On the dun borderland of Islington and Hoxton, in a corner made by the intersection of the New North Road and the Regent’s Canal, is discoverable an irregular triangle of small dwelling-houses, bearing the name of Wilton Square. In the midst stands an amorphous structure, which on examination proves to be a very ugly house and a still uglier Baptist chapel built back to back. The pair are enclosed within iron railings, and, more strangely, a circle of trees, which in due season do veritably put forth green leaves. One side of the square shows a second place of worship, the resort, as an inscription declares, of ‘Welsh Calvinistic Methodists.’ The houses are of one storey, with kitchen windows looking upon small areas; the front door is reached by an ascent of five steps.

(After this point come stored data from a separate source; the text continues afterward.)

(* ===================================================================== *)
(** ** The script *)
(* ===================================================================== *)

Section ScriptFacts.
Context `{PipelineTypes} `{ShellTypes}.
Variable hs : ShellCollaborators.

Lemma run_sh_bind {A B : Type} (p : sh A) (f : A -> sh B) (w : World) :
  run_sh hs (bind_sh p f) w =
  match run_sh hs p w with
  | (w1, t1, inl e) => (w1, t1, inl e)
  | (w1, t1, inr a) =>
      let '(w2, t2, r) := run_sh hs (f a) w1 in (w2, t1 ++ t2, r)
  end.
Proof.
  revert w. induction p as [a | c k IH]; intros w; simpl.
  - destruct (run_sh hs (f a) w) as [[w2 t2] r]. reflexivity.
  - destruct (hs c w) as [w1 [e | v]]; [reflexivity |].
    rewrite IH. destruct (run_sh hs (k v) w1) as [[w2 t2] [e | a]];
      [reflexivity |].
    destruct (run_sh hs (f a) w2) as [[w3 t3] r]. reflexivity.
Qed.

Lemma embed_returned (c : call) (v : response c) :
  embed (c, answer_of c v) = (Pipeline c, ShPipeline (answer_of c v)).
Proof. destruct c; reflexivity. Qed.

(** Running a program of the pipeline inside the script is running it
    against the script's collaborators for the pipeline. *)
Lemma run_sh_lift {A : Type} (p : prog A) (w : World) :
  run_sh hs (lift p) w =
  let '(w', t, r) := run (pipeline_of hs) p w in (w', map embed t, r).
Proof.
  revert w. induction p as [a | c k IH]; intros w; simpl; [reflexivity |].
  unfold pipeline_of at 1. destruct (hs (Pipeline c) w) as [w1 [e | v]].
  - reflexivity.
  - rewrite IH. destruct (run (pipeline_of hs) (k v) w1) as [[w2 t] r].
    simpl. rewrite embed_returned. reflexivity.
Qed.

The canal—maladetta e sventurata fossa—stagnating in utter foulness between coal-wharfs and builders’ yards, at this point divides two neighbourhoods of different aspects. On the south is Hoxton, a region of malodorous market streets, of factories, timber yards, grimy warehouses, of alleys swarming with small trades and crafts, of filthy courts and passages leading into pestilential gloom; everywhere toil in its most degrading forms; the thoroughfares thundering with high-laden waggons, the pavements trodden by working folk of the coarsest type, the corners and lurking-holes showing destitution at its ugliest. Walking northwards, the explorer finds himself in freer air, amid broader ways, in a district of dwelling-houses only; the roads seem abandoned to milkmen, cat’s-meat vendors, and costermongers. Here will be found streets in which every window has its card advertising lodgings: others claim a higher respectability, the houses retreating behind patches of garden-ground, and occasionally showing plastered pillars and a balcony. The change is from undisguised struggle for subsistence to mean and spirit-broken leisure; hither retreat the better-paid of the great slave-army when they are free to eat and sleep. To walk about a neighbourhood such as this is the dreariest exercise to which man can betake himself; the heart is crushed by uniformity of decent squalor; one remembers that each of these dead-faced houses, often each separate blind window, represents a ‘home,’ and the associations of the word whisper blank despair.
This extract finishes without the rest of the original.